=== Dataset excerpts ===

Lemma blank_chars (s : string) :
  blank s = forallb is_space (list_ascii_of_string s).
Proof. induction s as [|c s IH]; [done|]. cbn. by rewrite IH. Qed.

Lemma trim_blank_iff (s : string) : blank (trim s) = true ↔ trim s = ""%string.
Proof.
  split; [|by intros ->].
  intros Hb. rewrite <- trim_idem. by apply trim_blank.
Qed.

Lemma recognize_body_trimmed (b : backend) (f : string) (w : world) :
  match (recognize_body parse_text b f w).1 with
  | Normal text => ∃ t, text = trim t
  | _ => True
  end.
Proof.
  unfold recognize_body. rewrite M_bind_eq.
  destruct (raise_if (create b) w) as [[[]| |e] w1]; [|done|done].
  rewrite M_bind_eq.
  destruct (readFileSync f w1) as [[data| |e] w2]; [|done|done].
  rewrite M_bind_eq.
  destruct (feed_all parse_text b 0 (chunks (length data) data) "" w2)
    as [[t1| |e] w3]; [|done|done].
  rewrite M_bind_eq.
  destruct (match finalResult b with
            | FinalThrows e => throw e
            | FinalObject (Some text) => mret (t1 +:+ text)
            | _ => mret t1
            end w3) as [[t2| |e] w4]; [|done|done].
  rewrite M_bind_eq.
  destruct (raise_if (free b) w4) as [[[]| |e] w5]; [|done|done].
  cbn. by exists t2.
Qed.

Lemma heard_trimmed (b : backend) (f : string) (w : world) :
  trim (heard parse_text b f w) = heard parse_text b f w.
Proof.
  unfold heard. pose proof (recognize_body_trimmed b f w) as H.
  destruct (recognize_body parse_text b f w).1 as [text| |e]; [|done|done].
  destruct H as [t ->]. apply trim_idem.
Qed.

(** The text [transcribeAudio] resolves with has no white space at either
    end. So the test [text && text.trim().length > 0] made on it by the
    caller holds exactly when the text is not the empty string. *)
Theorem transcribed_text_is_trimmed
    (b : backend) (child : ffmpeg) (filename : string) (w : world) :
  ∃ called text w',
    transcribeAudio parse_text b (Spawned child) filename w
    = (Normal (called, text), w') ∧
    trim text = text ∧
    (blank text = true ↔ text = ""%string).
Proof.
  destruct (transcribeAudio_total parse_text b child filename w)
    as (called & text & w' & Hrun & Hfalse & Htrue & _).
  exists called, text, w'. split; [done|].
  assert (Htrim : trim text = text).
  { destruct called.
    - destruct (Htrue eq_refl) as [_ ->]. apply heard_trimmed.
    - by rewrite (Hfalse eq_refl). }
  split; [done|]. rewrite <- Htrim. apply trim_blank_iff.
Qed.

(** When the enhancement subprocess exits with a code other than 0 after
    it has created its output file, [transcribeAudio] resolves with the empty
    string and the converted file stays in the scratch directory. *)
Theorem failed_conversion_leaves_its_output
    (b : backend) (code : Z) (bytes : list byte) (filename : string) (w : world) :
  code ≠ 0 →
  transcribeAudio parse_text b (Spawned (Closed code (Some bytes))) filename w
  = (Normal (false, ""%string),
     set_files (λ fs, <[convertedFile_of filename := bytes]> fs) w) ∧
  files (transcribeAudio parse_text b (Spawned (Closed code (Some bytes))) filename w).2
    !! convertedFile_of filename = Some bytes.
Proof.
  intros Hcode.
  assert (Hrun :
    transcribeAudio parse_text b (Spawned (Closed code (Some bytes))) filename w
    = (Normal (false, ""%string),
       set_files (λ fs, <[convertedFile_of filename := bytes]> fs) w)).
  { unfold transcribeAudio, convertAudio. rewrite !M_bind_eq. cbn.
    by destruct (decide (code ≠ 0)). }
  split; [done|]. rewrite Hrun. cbn. apply lookup_insert_eq.
Qed.

Lemma converted_differs (filename : string) :
  filename ≠ convertedFile_of filename.
Proof.
  unfold convertedFile_of. intros E.
  apply (f_equal (λ s, length (list_ascii_of_string s))) in E.
  rewrite chars_app, length_app in E. cbn in E. lia.
Qed.

Lemma transcribeAudio_frame
    (b : backend) (s : spawn) (filename : string) (w : world) :
  (∀ path, path ≠ convertedFile_of filename →
     files (transcribeAudio parse_text b s filename w).2 !! path
     = files w !! path) ∧
  same_accounts w (transcribeAudio parse_text b s filename w).2 ∧
  delivered (transcribeAudio parse_text b s filename w).2 = delivered w.
Proof.
  destruct s as [e|[err|code output]]; [done|done|].
  set (w1 := set_files (λ fs, match output with
                              | Some bytes => <[convertedFile_of filename := bytes]> fs
                              | None => fs
                              end) w).
  assert (H1 : ∀ path, path ≠ convertedFile_of filename →
                       files w1 !! path = files w !! path).
  { intros path Hpath. unfold w1. cbn. destruct output; [|done].
    by rewrite lookup_insert_ne. }
  assert (Hconv : convertAudio filename (Spawned (Closed code output)) w
                  = (Normal (if decide (code ≠ 0) then None
                             else Some (convertedFile_of filename)), w1)).
  { unfold convertAudio. rewrite M_bind_eq. cbn. by destruct (decide _). }
  unfold transcribeAudio. rewrite M_bind_eq, Hconv.
  destruct (decide (code ≠ 0)); [done|].
  rewrite M_bind_eq. unfold existsSync. case_bool_decide; [|done].
  rewrite M_bind_eq.
  destruct (recognize_total parse_text b (convertedFile_of filename) w1)
    as (w2 & -> & Hfiles & Hacc & Hd). cbn. split; [|done].
  intros path Hpath. rewrite Hfiles, lookup_delete_ne by done. by apply H1.
Qed.

(** [transcribeAudio] writes and deletes one file, the converted file of
    its argument: the raw capture it was given, the scratch file of every
    task and every other file are as before, and so are the two sets of the
    class and what was passed to the callback, also when the call is
    rejected. *)
Theorem transcription_touches_only_its_converted_file
    (b : backend) (s : spawn) (filename : string) (w : world) :
  let w' := (transcribeAudio parse_text b s filename w).2 in
  (∀ path, path ≠ convertedFile_of filename →
           files w' !! path = files w !! path) ∧
  files w' !! filename = files w !! filename ∧
  (∀ u now, files w' !! file_of u now = files w !! file_of u now) ∧
  processingQueue w' = processingQueue w ∧
  activeUsers w' = activeUsers w ∧
  timers w' = timers w ∧
  delivered w' = delivered w.
Proof.
  cbn zeta.
  destruct (transcribeAudio_frame b s filename w)
    as (Hfiles & (Hq & Ha & Ht) & Hd).
  repeat split; try done.
  - apply Hfiles, converted_differs.
  - intros u now. apply Hfiles. intros E. symmetry in E.
    by apply converted_is_no_scratch_file in E.
Qed.

End Trimmed.

Lemma failed_conversion_leaves_its_output_witness :
  Scheduler.files
    (Recognition.transcribeAudio parse_demo one_word
       (Recognition.Spawned (Recognition.Closed 1 (Some [x01; x02]))) "a.pcm"
       Scheduler.initial).2
    !! Recognition.convertedFile_of "a.pcm" = Some [x01; x02].
Proof.
  apply (failed_conversion_leaves_its_output parse_demo one_word 1 [x01; x02]
           "a.pcm" Scheduler.initial).
  lia.
Defined.


(** ** One segment from the capture to the callback *)

Section WholeCall.
Import Scheduler Recognition.
Variable parse_text : string → option string + Js.exn.

Lemma after_capture_suspended (t : task) (content : list byte) (w : world) :
  (after_capture t (Capture (Some content) None) w).1 = Suspended →
  files (after_capture t (Capture (Some content) None) w).2
  = <[filename t := content]> (files w).
Proof.
  unfold after_capture, try_segment. rewrite M_bind_eq.
  unfold settle_capture. rewrite M_bind_eq. cbn [update written failure mret M_ret].
  rewrite (gate_segment_cases t _ content) by apply lookup_insert_eq.
  repeat case_bool_decide; cbn; done.
Qed.

Lemma after_transcribe_files (t : task) (text : string) (content : list byte)
    (w : world) :
  files w !! filename t = Some content →
  files (after_transcribe t (inl text) w) = delete (filename t) (files w).
Proof.
  intros Hfile. destruct w as [q a ti fs d c]. cbn in Hfile.
  unfold after_transcribe, try_segment, deliver_segment, finalizer, unlinkSync,
    onTranscription, log, update, mbind, M_bind, mret, M_ret.
  cbn. destruct (blank text); cbn; rewrite Hfile; cbn; done.
Qed.

(** A segment that passes the gate and is converted without error leaves
    nothing behind: while [transcribeAudio] runs the scratch file is in
    place, the converted file is gone when it resolves, and when the call ends
    the scratch directory is what it was before the capture, whatever the
    recognizer did. *)
Theorem accepted_segment_leaves_no_file
    (b : backend) (t : task) (content bytes : list byte) (w : world) :
  files w !! filename t = None →
  files w !! convertedFile_of (filename t) = None →
  (after_capture t (Capture (Some content) None) w).1 = Suspended →
  let w1 := (after_capture t (Capture (Some content) None) w).2 in
  let r := transcribeAudio parse_text b (Spawned (Closed 0 (Some bytes)))
             (filename t) w1 in
  ∃ text, r.1 = Normal (true, text) ∧
          files w1 !! filename t = Some content ∧
          files r.2 = files w1 ∧
          files (after_transcribe t (inl text) r.2) = files w.
Proof.
  intros Hraw Hconv Hsusp w1 r.
  assert (Hw1 : files w1 = <[filename t := content]> (files w))
    by (by apply after_capture_suspended).
  assert (Hfile : files w1 !! filename t = Some content)
    by (rewrite Hw1; apply lookup_insert_eq).
  assert (Hnoconv : files w1 !! convertedFile_of (filename t) = None).
  { rewrite Hw1, lookup_insert_ne; [done|]. apply converted_differs. }
  destruct (transcribeAudio_total parse_text b (Closed 0 (Some bytes))
              (filename t) w1) as (called & text & w2 & Hrun & _ & Hgone & Hcalled).
  assert (called = true) as -> by (apply Hcalled; exists bytes; by left).
  fold r in Hrun.
  destruct (transcribeAudio_frame parse_text b
              (Spawned (Closed 0 (Some bytes))) (filename t) w1) as (Hother & _).
  fold r in Hother.
  destruct (Hgone eq_refl) as [Hgone' _].
  assert (Hw2 : files r.2 = files w1).
  { apply map_eq. intros path.
    destruct (decide (path = convertedFile_of (filename t))) as [->|Hne].
    - rewrite Hrun. cbn. by rewrite Hgone', Hnoconv.
    - by apply Hother. }
  exists text. split; [by rewrite Hrun|]. split; [done|]. split; [done|].
  rewrite (after_transcribe_files t text content) by (by rewrite Hw2).
  rewrite Hw2, Hw1, delete_insert_eq. by apply delete_id.
Qed.

End WholeCall.

Lemma accepted_segment_leaves_no_file_witness :
  let w1 := (Scheduler.after_capture ann_task
               (Scheduler.Capture (Some loud) None) admitted_world).2 in
  let r := Recognition.transcribeAudio parse_demo one_word
             (Recognition.Spawned (Recognition.Closed 0 (Some [x01; x02])))
             (Scheduler.filename ann_task) w1 in
  ∃ text, r.1 = Scheduler.Normal (true, text) ∧
          Scheduler.files w1 !! Scheduler.filename ann_task = Some loud ∧
          Scheduler.files r.2 = Scheduler.files w1 ∧
          Scheduler.files (Scheduler.after_transcribe ann_task (inl text) r.2)
          = Scheduler.files admitted_world.
Proof.
  apply (accepted_segment_leaves_no_file parse_demo one_word ann_task loud
           [x01; x02] admitted_world).
  - reflexivity.
  - reflexivity.
  - by rewrite after_capture_loud.
Defined.


(** ** The bot over its runs *)

Section Preserved.
Import Scheduler Bot.

(** A property of the bot that the elementary updates keep is kept by
    every handler. *)
Variable P : bot → Prop.
Hypothesis P_monitor : ∀ g c m s,
  P s → activeConnections s !! g = Some c → P (monitorUser c m s).
Hypothesis P_connect : ∀ g ready ms s, P s → P (connect g ready ms s).
Hypothesis P_disconnect : ∀ g s, P s → P (disconnect g s).
Hypothesis P_cooldowns : ∀ f s, P s → P (set_cooldowns f s).
Hypothesis P_warnings : ∀ k s, P s → P (set_warnings (delete k) s).
Hypothesis P_timers : ∀ f s, P s → P (set_cooldownTimers f s).
Hypothesis P_processor : ∀ w s, P s → P (set_processor w s).

Lemma user_joined_preserved (m : member) (now : N) (s : bot) :
  P s → P (user_joined m now s).2.
Proof.
  intros Hs. unfold user_joined.
  assert (Hmon : ∀ s0, P s0 →
    P match activeConnections s0 !! guild m with
      | Some connection =>
          if bool_decide (id (user m) ≠ botId s0)
          then monitorUser connection m s0 else s0
      | None => s0
      end).
  { intros s0 H0. destruct (activeConnections s0 !! guild m) eqn:Hc; [|done].
    case_bool_decide; [by eapply P_monitor | done]. }
  destruct (if bool_decide _ then _ else _) as [cooldownEnd|].
  - case_bool_decide; cbn [snd]; [by apply P_timers|].
    apply (Hmon (set_cooldowns (delete (id (user m))) s)). by apply P_cooldowns.
  - cbn [snd]. by apply Hmon.
Qed.

Lemma listeners_preserved (ls : list (nat * member)) (c : nat) (userId : string)
    (now now' : N) (rs : list (option task)) (s : bot) :
  P s →
  P (foldl (λ '(rs, s) '(c', m),
              if bool_decide (c' = c ∧ userId = id (user m))
              then let '(r, w) :=
                     setupUserAudioCapture (user m) now now' (processor s) in
                   (rs ++ [r], set_processor w s)
              else (rs, s)) (rs, s) ls).2.
Proof.
  revert rs s. induction ls as [|[c' m] ls IH]; intros rs s Hs; [done|].
  cbn [foldl]. case_bool_decide; [|by apply IH].
  destruct (setupUserAudioCapture (user m) now now' (processor s)) as [r w].
  apply IH. by apply P_processor.
Qed.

===

What you should do: Could you repeat exactly the lines above from the line with "let w1 := (Scheduler.after_capture ann_task" up to and including the line with "(Scheduler.filename ann_task) w1", and only those?

Solution for this problem:
  let w1 := (Scheduler.after_capture ann_task
               (Scheduler.Capture (Some loud) None) admitted_world).2 in
  let r := Recognition.transcribeAudio parse_demo one_word
             (Recognition.Spawned (Recognition.Closed 0 (Some [x01; x02])))
             (Scheduler.filename ann_task) w1 in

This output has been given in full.